Requirement:
Within the material below, count each line holding the string "forall" and return the total alone.
Segment Start: Materials provided
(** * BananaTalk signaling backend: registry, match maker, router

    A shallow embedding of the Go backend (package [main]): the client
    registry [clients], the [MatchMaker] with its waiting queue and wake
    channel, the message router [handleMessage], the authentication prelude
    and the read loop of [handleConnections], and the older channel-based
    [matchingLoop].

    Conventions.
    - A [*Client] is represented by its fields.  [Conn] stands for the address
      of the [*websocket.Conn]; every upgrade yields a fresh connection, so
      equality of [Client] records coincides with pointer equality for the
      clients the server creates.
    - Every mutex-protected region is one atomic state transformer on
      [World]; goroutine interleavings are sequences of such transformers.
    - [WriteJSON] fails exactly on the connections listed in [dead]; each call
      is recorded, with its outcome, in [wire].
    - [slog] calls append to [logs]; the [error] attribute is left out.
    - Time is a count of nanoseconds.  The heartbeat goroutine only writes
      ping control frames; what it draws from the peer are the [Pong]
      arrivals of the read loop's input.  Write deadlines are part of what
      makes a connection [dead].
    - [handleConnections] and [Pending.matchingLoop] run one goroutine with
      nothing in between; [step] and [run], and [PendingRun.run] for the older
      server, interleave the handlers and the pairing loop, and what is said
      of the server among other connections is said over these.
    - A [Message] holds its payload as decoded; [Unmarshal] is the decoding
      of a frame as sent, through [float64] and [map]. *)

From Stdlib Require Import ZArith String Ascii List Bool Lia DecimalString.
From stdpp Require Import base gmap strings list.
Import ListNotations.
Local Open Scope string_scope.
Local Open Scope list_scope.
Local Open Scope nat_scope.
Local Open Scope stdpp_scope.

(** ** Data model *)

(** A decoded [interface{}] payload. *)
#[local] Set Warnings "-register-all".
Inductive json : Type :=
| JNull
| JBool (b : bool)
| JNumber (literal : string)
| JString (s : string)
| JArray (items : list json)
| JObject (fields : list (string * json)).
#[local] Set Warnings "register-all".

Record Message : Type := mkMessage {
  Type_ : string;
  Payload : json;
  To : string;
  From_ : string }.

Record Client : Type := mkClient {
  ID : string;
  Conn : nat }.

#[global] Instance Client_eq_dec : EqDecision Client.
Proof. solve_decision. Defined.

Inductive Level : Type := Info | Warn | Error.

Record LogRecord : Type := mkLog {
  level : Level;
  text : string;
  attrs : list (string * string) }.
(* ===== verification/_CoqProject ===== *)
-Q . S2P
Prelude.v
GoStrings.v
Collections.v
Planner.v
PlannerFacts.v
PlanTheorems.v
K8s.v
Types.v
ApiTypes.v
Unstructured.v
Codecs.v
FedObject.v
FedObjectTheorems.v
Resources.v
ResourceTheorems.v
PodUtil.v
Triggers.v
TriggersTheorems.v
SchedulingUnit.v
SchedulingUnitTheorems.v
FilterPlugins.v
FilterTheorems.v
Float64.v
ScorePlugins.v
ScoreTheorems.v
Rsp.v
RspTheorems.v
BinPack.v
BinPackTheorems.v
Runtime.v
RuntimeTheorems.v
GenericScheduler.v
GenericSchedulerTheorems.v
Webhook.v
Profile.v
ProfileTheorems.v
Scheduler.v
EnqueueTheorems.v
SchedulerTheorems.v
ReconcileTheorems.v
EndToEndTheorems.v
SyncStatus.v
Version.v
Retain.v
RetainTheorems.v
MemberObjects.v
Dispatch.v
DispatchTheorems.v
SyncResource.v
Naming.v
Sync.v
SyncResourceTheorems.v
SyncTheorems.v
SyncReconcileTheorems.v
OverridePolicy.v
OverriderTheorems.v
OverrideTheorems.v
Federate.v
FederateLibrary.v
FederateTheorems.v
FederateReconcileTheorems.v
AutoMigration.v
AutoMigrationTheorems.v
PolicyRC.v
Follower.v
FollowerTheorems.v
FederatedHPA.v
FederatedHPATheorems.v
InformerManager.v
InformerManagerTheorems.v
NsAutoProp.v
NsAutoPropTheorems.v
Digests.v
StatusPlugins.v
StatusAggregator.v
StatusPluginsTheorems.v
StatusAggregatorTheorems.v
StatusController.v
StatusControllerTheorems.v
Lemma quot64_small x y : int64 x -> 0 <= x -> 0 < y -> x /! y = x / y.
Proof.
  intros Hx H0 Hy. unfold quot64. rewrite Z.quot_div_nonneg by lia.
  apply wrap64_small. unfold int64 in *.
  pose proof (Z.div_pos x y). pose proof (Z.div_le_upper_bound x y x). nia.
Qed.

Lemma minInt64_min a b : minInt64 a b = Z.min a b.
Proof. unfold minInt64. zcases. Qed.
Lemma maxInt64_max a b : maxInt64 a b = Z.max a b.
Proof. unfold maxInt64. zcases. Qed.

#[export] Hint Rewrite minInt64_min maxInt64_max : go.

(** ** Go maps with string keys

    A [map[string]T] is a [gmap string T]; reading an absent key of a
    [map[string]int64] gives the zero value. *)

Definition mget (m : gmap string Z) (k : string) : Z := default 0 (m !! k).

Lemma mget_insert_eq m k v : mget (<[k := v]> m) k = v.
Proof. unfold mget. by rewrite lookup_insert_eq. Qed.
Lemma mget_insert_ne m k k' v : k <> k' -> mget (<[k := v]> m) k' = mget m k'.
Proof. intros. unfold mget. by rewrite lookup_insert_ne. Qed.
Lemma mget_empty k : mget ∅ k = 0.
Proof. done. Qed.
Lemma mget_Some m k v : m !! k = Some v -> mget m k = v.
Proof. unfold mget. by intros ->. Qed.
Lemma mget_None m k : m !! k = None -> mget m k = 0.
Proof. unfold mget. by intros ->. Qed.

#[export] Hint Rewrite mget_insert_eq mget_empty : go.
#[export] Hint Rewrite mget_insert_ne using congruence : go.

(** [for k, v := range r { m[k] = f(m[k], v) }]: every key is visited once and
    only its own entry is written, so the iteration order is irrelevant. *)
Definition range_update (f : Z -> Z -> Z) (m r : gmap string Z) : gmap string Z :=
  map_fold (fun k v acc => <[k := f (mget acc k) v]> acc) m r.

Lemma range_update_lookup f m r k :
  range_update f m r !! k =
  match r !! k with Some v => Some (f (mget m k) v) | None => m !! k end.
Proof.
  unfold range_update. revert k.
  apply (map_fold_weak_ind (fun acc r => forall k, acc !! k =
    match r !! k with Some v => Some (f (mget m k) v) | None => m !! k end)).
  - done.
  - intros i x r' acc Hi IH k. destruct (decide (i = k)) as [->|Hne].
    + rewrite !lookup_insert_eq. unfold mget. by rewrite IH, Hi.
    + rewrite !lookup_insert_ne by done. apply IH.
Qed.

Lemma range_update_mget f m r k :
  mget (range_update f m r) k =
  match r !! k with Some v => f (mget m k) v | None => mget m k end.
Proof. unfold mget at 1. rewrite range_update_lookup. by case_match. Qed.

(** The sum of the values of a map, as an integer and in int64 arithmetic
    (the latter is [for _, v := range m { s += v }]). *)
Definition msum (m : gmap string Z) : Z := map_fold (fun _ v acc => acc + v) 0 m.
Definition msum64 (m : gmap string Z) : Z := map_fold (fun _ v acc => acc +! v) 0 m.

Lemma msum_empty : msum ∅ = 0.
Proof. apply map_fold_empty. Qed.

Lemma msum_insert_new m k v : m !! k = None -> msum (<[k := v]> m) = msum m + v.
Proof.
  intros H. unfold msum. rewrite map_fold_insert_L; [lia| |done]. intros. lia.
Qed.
Segment End: Materials provided
Segment Start: Materials provided
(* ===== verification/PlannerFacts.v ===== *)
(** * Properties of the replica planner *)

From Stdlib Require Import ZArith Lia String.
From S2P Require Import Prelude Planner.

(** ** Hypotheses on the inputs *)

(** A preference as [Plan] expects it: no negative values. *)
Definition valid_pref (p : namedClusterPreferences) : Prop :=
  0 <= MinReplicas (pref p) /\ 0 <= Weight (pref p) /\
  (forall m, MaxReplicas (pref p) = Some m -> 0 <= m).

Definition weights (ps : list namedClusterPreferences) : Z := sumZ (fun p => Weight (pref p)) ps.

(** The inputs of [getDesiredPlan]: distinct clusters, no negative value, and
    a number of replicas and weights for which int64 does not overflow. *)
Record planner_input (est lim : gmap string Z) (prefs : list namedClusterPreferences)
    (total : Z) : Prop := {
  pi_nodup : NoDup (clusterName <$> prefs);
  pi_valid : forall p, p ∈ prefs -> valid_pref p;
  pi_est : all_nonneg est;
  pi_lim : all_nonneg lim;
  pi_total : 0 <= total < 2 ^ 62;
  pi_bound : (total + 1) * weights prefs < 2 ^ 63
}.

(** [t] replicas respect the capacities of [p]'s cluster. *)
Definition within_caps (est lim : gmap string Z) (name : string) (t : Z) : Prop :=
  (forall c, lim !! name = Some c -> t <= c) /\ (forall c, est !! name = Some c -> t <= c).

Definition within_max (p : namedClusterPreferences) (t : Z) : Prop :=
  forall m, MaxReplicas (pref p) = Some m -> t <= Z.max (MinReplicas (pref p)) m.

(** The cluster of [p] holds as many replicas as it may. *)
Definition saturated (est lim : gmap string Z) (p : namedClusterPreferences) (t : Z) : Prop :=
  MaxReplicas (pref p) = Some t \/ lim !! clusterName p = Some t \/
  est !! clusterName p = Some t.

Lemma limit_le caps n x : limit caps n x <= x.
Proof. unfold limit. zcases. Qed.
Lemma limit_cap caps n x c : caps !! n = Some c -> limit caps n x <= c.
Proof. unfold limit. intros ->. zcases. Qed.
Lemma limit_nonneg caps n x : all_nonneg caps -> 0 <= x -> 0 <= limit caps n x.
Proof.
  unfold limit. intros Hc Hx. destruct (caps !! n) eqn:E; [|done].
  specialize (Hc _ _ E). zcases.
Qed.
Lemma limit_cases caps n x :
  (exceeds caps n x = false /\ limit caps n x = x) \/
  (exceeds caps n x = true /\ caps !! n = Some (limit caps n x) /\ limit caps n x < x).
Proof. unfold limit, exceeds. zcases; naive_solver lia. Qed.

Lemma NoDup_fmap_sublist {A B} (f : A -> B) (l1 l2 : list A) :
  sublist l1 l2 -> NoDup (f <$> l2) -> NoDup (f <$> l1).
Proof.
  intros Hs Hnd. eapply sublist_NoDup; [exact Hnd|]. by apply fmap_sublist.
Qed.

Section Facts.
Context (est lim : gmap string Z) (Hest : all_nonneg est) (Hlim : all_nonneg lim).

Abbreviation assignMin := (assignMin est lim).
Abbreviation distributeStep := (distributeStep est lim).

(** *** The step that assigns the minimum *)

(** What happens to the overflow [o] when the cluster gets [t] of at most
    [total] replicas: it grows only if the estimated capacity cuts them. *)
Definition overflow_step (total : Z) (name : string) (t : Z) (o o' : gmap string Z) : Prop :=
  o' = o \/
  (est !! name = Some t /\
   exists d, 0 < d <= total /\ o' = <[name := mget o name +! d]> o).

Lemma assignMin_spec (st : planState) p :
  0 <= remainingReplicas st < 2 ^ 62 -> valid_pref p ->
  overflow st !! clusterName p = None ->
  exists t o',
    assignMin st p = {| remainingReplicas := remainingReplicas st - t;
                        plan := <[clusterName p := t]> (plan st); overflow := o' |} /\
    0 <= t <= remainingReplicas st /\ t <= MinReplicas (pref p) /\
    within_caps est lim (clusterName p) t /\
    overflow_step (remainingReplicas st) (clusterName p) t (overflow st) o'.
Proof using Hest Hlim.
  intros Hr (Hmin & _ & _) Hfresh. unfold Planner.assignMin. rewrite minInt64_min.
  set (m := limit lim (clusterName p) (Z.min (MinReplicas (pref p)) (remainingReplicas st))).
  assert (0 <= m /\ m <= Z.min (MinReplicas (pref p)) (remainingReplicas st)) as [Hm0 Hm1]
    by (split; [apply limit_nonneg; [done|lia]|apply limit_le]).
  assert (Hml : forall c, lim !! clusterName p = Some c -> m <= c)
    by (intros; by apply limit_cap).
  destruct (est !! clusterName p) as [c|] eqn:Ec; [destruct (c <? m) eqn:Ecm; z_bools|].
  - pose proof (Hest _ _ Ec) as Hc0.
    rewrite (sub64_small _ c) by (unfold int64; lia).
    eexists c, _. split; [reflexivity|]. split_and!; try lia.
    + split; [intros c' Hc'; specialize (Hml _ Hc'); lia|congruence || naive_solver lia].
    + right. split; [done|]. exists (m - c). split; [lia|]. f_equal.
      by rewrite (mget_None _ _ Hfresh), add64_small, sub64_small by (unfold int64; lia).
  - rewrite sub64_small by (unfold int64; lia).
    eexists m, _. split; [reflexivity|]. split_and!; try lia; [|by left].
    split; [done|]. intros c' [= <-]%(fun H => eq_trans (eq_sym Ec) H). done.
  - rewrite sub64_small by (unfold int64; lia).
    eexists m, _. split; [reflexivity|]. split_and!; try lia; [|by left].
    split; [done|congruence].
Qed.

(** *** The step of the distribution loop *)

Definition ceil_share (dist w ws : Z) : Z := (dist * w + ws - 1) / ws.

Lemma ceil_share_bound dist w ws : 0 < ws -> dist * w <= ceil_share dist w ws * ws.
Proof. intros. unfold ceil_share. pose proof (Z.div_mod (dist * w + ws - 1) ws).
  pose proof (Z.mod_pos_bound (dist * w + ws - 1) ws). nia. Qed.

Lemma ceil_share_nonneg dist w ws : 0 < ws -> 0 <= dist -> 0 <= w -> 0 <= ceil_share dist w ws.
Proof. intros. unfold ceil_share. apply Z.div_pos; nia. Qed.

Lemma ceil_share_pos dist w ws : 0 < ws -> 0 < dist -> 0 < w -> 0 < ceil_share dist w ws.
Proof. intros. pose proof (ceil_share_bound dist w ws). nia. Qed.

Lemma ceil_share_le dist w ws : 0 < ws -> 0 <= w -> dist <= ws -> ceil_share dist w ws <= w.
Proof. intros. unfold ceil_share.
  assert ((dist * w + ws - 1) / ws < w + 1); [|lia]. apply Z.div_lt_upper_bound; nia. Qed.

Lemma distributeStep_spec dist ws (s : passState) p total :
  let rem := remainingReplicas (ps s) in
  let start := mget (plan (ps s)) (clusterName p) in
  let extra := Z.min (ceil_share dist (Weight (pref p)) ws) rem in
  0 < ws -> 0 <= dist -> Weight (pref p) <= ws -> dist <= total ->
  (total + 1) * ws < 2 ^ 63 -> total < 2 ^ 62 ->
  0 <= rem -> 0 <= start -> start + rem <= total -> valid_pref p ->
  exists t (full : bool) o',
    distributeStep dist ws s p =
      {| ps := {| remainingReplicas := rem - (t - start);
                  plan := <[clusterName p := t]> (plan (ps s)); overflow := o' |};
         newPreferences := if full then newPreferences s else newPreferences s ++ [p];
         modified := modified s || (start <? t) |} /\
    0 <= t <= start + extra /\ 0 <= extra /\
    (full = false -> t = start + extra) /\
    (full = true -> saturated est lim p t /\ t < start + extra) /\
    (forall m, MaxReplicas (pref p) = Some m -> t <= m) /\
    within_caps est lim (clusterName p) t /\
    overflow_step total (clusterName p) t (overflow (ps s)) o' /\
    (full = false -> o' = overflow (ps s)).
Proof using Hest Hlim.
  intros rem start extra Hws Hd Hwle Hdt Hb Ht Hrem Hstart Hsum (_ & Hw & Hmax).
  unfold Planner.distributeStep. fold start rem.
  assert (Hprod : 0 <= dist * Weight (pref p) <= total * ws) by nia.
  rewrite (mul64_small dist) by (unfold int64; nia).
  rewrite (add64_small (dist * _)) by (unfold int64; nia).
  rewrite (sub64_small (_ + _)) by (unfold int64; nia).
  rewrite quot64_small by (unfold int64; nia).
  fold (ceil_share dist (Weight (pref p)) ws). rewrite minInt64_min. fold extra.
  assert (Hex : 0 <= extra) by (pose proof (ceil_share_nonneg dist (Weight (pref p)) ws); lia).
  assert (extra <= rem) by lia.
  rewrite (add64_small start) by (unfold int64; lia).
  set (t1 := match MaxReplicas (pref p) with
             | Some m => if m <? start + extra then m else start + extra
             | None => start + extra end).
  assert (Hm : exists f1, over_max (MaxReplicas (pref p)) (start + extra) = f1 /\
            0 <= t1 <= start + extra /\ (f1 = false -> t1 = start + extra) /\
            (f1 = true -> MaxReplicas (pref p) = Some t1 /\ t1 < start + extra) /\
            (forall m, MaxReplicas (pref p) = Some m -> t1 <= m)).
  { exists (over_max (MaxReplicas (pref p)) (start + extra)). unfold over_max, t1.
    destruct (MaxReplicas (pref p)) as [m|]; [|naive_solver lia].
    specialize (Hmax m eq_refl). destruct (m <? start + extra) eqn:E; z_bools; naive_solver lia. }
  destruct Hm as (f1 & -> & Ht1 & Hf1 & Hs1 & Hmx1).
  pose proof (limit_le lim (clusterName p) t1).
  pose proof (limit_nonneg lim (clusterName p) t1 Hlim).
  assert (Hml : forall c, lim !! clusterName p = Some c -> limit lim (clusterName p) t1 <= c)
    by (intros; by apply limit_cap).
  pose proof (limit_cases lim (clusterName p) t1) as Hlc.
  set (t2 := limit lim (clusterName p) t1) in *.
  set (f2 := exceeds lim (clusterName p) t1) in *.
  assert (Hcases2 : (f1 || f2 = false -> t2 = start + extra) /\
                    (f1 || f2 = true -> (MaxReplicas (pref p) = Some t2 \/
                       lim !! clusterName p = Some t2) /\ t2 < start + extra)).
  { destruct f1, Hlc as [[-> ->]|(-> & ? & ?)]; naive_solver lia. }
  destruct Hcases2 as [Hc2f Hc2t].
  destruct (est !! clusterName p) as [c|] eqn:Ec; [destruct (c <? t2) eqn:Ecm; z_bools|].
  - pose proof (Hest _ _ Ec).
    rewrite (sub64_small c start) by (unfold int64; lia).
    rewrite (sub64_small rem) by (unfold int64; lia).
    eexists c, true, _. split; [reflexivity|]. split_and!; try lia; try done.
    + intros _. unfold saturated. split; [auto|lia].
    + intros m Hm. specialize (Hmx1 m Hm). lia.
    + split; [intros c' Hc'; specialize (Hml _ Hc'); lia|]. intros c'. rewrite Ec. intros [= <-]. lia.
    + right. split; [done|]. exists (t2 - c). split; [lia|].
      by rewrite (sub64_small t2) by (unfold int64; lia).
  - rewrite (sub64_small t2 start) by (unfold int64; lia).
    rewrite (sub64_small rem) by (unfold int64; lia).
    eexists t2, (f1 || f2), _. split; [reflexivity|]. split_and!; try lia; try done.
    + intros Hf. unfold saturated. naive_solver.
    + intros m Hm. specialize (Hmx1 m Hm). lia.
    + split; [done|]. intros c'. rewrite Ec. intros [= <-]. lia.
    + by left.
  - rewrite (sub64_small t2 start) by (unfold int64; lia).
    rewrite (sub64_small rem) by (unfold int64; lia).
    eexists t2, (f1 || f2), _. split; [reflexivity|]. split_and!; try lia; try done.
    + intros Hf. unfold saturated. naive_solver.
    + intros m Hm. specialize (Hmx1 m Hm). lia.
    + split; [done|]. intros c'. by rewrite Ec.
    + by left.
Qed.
Segment End: Materials provided
Your solution:
9